(Collected data entries)
********

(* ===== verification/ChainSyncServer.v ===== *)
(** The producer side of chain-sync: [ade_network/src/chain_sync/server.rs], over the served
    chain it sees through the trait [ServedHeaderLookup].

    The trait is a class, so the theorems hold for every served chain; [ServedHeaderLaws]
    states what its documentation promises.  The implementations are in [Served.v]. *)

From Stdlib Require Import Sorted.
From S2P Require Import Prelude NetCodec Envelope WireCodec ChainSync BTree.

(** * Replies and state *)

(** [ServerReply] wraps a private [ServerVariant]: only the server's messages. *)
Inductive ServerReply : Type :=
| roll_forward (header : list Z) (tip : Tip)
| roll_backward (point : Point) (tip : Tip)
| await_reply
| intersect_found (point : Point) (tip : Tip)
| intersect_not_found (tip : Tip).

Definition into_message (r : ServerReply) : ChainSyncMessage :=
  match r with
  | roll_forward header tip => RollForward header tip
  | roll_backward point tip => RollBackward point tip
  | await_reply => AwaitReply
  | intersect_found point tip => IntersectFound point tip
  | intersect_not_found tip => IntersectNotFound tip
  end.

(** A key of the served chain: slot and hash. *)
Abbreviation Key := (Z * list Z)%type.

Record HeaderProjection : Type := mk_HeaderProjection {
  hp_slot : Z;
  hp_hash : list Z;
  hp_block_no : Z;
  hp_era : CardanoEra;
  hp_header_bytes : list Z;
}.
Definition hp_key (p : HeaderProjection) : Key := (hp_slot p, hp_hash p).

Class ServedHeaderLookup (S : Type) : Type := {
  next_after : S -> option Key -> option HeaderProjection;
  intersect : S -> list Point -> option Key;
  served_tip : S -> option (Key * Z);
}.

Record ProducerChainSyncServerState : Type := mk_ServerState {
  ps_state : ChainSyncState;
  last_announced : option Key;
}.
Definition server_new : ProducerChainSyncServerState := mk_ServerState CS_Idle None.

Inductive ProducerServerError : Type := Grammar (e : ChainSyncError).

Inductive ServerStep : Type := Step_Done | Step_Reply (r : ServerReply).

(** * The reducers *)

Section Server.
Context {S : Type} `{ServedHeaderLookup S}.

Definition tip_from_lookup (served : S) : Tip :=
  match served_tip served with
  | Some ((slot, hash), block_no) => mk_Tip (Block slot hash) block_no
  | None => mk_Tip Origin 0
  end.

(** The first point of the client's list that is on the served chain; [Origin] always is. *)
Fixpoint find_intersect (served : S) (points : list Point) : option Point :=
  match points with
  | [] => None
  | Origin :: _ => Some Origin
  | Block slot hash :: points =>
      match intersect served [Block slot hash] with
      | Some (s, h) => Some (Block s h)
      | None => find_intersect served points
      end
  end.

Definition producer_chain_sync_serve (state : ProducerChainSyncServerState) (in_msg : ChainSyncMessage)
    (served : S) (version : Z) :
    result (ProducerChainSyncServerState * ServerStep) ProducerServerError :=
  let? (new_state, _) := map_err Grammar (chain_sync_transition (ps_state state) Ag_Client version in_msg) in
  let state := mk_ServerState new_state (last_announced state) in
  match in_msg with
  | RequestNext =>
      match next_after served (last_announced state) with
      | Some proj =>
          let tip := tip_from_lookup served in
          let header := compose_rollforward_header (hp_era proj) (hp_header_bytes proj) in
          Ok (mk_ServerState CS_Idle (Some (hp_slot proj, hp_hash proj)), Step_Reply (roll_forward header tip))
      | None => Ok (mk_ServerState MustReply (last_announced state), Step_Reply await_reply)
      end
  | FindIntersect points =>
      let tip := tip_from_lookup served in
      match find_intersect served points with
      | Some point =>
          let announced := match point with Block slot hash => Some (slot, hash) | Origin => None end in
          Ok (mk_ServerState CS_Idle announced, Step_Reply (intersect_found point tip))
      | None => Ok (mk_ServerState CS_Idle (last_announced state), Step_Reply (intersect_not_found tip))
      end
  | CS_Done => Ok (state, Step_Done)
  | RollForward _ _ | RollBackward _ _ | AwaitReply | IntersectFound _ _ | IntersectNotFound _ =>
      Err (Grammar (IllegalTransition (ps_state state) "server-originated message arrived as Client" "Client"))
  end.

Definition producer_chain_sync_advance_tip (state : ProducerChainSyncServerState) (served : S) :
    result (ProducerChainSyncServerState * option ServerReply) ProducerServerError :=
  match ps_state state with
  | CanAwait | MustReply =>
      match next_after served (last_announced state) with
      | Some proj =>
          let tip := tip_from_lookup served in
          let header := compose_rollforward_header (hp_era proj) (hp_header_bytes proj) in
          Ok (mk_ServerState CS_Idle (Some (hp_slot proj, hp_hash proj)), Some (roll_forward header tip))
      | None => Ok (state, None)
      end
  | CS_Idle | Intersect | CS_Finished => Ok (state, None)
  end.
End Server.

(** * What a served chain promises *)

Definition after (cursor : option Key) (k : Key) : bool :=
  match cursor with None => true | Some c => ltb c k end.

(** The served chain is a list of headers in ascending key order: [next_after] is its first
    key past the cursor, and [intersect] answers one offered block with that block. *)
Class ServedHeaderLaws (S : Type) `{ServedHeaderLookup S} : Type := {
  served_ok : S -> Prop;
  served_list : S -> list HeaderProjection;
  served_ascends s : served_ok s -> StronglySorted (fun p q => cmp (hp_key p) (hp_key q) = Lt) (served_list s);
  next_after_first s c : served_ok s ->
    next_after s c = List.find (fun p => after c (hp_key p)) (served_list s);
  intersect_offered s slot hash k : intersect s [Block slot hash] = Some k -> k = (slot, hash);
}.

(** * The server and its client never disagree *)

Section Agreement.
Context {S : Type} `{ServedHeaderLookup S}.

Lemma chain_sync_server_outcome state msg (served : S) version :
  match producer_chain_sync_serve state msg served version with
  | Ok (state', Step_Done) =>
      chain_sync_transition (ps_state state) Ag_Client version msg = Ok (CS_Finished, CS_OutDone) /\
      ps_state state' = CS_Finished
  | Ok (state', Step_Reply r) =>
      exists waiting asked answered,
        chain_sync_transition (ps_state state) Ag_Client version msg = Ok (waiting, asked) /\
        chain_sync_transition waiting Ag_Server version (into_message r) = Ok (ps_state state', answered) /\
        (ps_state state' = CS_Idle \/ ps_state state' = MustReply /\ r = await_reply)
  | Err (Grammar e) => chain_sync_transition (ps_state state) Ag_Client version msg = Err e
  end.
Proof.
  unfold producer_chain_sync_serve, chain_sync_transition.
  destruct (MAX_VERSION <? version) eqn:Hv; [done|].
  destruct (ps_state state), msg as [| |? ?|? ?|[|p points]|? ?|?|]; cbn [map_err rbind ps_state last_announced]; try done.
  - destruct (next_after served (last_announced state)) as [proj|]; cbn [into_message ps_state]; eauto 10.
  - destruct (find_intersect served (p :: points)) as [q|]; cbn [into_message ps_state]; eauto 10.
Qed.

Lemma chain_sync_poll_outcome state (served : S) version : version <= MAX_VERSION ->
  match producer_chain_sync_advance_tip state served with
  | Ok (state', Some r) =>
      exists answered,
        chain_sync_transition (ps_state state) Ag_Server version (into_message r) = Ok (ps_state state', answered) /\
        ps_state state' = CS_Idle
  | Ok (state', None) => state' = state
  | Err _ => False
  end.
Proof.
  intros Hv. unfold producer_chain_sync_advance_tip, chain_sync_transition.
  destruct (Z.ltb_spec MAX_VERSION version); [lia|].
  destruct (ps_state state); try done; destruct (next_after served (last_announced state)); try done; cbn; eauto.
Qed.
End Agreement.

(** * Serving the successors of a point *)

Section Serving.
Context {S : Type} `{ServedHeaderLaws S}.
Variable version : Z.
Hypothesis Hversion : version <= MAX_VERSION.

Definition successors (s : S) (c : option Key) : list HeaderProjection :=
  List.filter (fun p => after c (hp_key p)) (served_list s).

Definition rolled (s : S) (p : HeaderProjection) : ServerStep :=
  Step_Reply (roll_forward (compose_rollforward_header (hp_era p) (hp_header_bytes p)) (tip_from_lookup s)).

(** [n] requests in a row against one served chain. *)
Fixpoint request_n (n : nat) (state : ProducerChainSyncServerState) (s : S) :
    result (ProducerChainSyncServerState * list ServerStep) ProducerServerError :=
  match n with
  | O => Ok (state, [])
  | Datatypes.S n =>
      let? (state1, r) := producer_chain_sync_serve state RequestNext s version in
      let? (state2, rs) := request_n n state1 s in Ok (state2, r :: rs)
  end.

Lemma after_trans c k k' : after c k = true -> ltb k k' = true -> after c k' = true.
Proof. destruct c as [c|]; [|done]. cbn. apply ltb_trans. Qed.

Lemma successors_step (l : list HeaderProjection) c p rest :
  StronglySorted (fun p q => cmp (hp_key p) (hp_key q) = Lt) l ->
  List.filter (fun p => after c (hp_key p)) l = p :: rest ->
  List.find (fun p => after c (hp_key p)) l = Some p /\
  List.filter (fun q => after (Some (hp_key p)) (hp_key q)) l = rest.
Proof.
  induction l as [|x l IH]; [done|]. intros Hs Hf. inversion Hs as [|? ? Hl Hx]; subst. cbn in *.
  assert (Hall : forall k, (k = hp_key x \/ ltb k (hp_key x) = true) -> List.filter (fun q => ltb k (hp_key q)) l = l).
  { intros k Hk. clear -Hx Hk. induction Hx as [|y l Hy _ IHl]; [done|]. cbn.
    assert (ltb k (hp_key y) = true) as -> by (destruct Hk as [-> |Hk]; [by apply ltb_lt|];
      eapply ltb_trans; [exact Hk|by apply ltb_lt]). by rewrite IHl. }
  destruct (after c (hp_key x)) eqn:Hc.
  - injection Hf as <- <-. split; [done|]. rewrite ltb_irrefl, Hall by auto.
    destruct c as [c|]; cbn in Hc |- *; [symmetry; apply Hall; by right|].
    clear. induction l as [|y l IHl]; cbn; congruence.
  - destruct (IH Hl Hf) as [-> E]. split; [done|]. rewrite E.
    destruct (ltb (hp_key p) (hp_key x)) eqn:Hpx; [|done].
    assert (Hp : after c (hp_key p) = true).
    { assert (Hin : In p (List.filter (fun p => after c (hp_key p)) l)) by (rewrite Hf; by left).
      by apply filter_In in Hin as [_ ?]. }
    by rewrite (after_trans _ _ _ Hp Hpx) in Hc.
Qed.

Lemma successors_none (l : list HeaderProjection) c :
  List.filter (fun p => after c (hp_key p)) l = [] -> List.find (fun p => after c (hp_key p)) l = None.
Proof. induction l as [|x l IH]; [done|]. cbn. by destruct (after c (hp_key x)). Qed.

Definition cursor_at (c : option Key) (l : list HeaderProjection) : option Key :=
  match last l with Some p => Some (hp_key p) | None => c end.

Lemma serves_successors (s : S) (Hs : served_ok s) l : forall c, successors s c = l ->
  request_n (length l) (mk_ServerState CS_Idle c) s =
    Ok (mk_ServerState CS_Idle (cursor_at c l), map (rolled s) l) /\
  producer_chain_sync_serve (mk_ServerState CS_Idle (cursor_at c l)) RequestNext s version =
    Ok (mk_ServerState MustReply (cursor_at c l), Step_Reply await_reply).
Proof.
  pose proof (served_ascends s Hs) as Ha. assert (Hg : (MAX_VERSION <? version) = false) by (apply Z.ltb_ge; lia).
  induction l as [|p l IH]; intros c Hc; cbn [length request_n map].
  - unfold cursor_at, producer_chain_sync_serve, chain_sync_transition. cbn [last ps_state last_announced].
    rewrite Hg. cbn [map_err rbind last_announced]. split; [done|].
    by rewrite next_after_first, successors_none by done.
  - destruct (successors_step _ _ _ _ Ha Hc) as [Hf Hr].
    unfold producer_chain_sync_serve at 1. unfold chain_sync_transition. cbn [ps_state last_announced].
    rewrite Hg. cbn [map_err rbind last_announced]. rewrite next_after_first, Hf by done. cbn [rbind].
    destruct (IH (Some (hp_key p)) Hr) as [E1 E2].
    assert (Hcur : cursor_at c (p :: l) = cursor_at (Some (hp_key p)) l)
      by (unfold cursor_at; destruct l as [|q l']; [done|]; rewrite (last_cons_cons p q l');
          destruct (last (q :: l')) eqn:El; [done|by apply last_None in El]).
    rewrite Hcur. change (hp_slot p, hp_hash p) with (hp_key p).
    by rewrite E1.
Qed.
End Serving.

********

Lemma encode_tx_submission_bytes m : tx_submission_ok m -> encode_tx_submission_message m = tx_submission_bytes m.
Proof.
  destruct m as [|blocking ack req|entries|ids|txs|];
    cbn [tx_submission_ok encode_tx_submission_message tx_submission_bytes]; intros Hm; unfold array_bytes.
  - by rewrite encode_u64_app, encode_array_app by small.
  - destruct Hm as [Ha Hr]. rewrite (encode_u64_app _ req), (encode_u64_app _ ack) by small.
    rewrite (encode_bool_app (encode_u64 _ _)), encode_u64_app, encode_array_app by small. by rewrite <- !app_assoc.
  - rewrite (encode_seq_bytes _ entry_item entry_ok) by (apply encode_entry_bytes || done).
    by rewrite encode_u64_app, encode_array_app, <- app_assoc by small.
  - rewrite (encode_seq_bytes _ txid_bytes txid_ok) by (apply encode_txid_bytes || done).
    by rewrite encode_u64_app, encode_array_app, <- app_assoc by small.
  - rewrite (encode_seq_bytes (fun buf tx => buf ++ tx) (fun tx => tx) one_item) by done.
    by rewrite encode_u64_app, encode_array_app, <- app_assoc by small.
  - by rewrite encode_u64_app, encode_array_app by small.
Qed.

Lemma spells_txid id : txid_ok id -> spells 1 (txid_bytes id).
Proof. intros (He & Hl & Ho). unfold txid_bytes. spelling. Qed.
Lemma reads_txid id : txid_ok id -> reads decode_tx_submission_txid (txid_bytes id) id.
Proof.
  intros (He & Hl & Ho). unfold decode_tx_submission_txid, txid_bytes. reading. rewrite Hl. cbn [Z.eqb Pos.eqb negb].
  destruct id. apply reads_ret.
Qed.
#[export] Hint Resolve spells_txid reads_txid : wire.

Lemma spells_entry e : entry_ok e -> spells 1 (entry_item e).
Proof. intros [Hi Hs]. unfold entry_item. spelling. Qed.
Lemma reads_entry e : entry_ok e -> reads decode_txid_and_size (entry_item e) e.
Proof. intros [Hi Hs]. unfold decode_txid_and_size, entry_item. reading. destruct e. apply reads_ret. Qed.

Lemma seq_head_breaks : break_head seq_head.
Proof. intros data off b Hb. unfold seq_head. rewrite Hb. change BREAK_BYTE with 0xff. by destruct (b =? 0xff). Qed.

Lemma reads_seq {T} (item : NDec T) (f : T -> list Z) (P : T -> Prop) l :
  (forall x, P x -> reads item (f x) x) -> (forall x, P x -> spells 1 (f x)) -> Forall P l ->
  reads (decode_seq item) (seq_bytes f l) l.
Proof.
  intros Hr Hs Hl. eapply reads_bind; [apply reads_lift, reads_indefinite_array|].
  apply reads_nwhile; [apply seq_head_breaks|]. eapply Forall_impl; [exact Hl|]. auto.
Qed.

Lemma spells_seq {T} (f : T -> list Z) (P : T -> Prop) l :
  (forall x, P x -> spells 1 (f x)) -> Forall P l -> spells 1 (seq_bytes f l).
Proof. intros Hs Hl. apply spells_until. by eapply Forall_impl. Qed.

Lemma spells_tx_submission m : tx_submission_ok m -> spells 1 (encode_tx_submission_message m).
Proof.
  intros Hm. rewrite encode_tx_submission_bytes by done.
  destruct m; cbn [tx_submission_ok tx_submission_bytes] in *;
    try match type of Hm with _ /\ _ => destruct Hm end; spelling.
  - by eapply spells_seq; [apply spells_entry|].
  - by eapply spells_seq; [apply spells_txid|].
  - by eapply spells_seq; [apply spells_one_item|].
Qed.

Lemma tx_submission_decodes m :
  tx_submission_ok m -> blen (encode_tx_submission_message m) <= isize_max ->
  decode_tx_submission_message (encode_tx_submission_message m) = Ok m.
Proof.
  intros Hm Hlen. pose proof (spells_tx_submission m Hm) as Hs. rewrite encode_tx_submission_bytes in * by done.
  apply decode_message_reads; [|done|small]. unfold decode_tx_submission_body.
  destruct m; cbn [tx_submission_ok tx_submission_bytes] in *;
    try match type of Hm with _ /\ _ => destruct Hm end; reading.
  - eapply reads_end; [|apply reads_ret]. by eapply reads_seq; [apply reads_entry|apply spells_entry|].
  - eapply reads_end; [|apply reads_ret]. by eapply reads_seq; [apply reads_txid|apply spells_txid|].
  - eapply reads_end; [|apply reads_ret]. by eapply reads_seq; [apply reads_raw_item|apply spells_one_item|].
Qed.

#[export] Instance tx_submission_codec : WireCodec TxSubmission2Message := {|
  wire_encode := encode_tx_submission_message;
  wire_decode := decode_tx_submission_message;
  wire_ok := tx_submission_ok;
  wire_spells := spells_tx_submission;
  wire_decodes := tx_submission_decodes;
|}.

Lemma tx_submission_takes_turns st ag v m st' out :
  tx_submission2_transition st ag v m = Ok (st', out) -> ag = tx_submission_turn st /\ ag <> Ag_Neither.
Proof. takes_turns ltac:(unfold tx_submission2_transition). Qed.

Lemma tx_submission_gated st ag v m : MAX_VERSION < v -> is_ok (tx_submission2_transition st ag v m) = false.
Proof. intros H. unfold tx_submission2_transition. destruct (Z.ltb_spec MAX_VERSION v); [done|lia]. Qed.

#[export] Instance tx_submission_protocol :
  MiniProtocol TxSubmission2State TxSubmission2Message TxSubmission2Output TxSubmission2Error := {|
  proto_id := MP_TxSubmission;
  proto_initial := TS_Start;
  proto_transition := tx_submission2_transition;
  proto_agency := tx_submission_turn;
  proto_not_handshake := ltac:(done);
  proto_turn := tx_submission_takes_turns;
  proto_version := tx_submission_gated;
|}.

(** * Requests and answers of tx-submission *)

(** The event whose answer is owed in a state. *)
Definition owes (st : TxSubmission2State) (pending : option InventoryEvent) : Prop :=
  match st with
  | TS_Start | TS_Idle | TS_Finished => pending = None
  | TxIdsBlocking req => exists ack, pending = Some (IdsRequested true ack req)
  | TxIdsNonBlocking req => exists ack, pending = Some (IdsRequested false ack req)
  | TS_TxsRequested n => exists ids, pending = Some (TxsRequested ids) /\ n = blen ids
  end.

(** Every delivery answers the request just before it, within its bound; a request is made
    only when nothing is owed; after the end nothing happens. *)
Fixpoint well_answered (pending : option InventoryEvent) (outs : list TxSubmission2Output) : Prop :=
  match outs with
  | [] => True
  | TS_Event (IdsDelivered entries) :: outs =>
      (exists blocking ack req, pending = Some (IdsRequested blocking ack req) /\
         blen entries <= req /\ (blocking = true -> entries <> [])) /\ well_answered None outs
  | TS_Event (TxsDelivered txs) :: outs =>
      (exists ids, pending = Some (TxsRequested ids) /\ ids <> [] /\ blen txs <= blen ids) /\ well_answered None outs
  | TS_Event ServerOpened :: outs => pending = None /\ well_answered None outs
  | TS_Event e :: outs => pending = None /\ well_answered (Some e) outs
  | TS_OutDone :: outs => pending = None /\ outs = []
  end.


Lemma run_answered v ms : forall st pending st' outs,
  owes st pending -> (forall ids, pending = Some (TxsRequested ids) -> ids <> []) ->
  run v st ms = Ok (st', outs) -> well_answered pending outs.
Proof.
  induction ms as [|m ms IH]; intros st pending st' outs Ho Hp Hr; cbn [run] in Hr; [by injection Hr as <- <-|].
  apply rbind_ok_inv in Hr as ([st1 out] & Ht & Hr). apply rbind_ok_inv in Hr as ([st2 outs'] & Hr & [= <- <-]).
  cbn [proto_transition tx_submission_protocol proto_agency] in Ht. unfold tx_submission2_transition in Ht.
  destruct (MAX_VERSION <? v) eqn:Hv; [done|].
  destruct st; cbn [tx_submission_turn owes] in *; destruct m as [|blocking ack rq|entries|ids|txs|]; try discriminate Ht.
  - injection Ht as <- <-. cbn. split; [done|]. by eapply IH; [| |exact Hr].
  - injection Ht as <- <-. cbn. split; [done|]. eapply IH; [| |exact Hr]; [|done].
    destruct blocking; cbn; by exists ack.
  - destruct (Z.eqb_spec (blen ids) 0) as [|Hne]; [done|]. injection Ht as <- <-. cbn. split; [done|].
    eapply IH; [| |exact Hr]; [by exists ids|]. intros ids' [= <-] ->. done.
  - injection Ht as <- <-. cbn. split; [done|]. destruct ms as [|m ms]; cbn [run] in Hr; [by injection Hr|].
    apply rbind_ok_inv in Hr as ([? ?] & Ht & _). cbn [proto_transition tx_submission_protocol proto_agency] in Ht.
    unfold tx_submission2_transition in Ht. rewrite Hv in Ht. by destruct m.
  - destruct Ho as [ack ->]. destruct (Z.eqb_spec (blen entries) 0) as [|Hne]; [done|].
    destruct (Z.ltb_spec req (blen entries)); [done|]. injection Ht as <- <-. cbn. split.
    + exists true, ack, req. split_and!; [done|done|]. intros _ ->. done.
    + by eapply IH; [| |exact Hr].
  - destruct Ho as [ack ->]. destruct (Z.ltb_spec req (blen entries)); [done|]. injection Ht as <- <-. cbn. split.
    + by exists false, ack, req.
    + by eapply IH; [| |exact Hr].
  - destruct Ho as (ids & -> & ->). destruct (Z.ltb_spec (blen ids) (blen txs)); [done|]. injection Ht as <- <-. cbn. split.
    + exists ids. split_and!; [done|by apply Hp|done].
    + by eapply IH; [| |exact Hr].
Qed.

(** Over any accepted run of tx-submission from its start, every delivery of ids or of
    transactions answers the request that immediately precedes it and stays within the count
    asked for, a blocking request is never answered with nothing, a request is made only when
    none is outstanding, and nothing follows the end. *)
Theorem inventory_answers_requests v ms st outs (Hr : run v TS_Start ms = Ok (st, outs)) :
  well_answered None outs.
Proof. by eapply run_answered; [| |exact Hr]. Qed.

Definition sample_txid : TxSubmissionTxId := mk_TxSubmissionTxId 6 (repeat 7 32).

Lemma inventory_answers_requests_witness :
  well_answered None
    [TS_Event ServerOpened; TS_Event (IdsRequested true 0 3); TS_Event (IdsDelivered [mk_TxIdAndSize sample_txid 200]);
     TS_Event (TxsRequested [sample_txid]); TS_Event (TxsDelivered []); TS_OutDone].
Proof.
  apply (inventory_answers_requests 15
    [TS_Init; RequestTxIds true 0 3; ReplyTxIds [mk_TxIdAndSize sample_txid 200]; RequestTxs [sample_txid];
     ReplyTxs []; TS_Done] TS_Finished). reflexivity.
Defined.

********

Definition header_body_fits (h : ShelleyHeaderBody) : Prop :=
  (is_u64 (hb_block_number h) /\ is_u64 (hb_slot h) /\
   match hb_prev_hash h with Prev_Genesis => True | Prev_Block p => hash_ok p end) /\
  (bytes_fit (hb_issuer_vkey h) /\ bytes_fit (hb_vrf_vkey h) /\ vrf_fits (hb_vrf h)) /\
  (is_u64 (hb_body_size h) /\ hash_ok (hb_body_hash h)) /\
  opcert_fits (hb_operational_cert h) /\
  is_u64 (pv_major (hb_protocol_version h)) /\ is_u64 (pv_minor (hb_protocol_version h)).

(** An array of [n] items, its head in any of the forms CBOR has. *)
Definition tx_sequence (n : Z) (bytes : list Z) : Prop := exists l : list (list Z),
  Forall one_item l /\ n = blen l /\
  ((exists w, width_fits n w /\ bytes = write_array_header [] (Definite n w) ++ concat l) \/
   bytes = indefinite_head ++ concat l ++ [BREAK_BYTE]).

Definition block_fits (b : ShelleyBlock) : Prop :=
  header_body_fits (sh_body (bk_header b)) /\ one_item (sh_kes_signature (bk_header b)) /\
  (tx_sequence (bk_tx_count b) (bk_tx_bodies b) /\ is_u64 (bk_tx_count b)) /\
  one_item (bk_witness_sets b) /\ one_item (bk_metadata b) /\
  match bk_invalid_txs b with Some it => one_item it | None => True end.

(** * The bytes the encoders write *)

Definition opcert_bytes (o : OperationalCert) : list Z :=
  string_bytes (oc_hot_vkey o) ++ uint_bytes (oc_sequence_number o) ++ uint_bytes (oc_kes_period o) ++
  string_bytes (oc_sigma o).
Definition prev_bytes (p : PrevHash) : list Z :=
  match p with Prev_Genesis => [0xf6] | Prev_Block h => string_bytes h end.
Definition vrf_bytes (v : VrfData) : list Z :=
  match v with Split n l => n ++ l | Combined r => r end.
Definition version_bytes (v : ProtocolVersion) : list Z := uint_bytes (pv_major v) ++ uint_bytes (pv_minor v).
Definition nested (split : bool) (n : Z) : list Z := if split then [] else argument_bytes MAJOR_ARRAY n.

********

[Instructions for the task]:
In the records above, find the line with "(* ===== verification/ChainSyncServer.v"; write out exactly that line and each one after it, stopping after the line with "The trait is".

[Response area]:
(* ===== verification/ChainSyncServer.v ===== *)
(** The producer side of chain-sync: [ade_network/src/chain_sync/server.rs], over the served
    chain it sees through the trait [ServedHeaderLookup].

    The trait is a class, so the theorems hold for every served chain; [ServedHeaderLaws]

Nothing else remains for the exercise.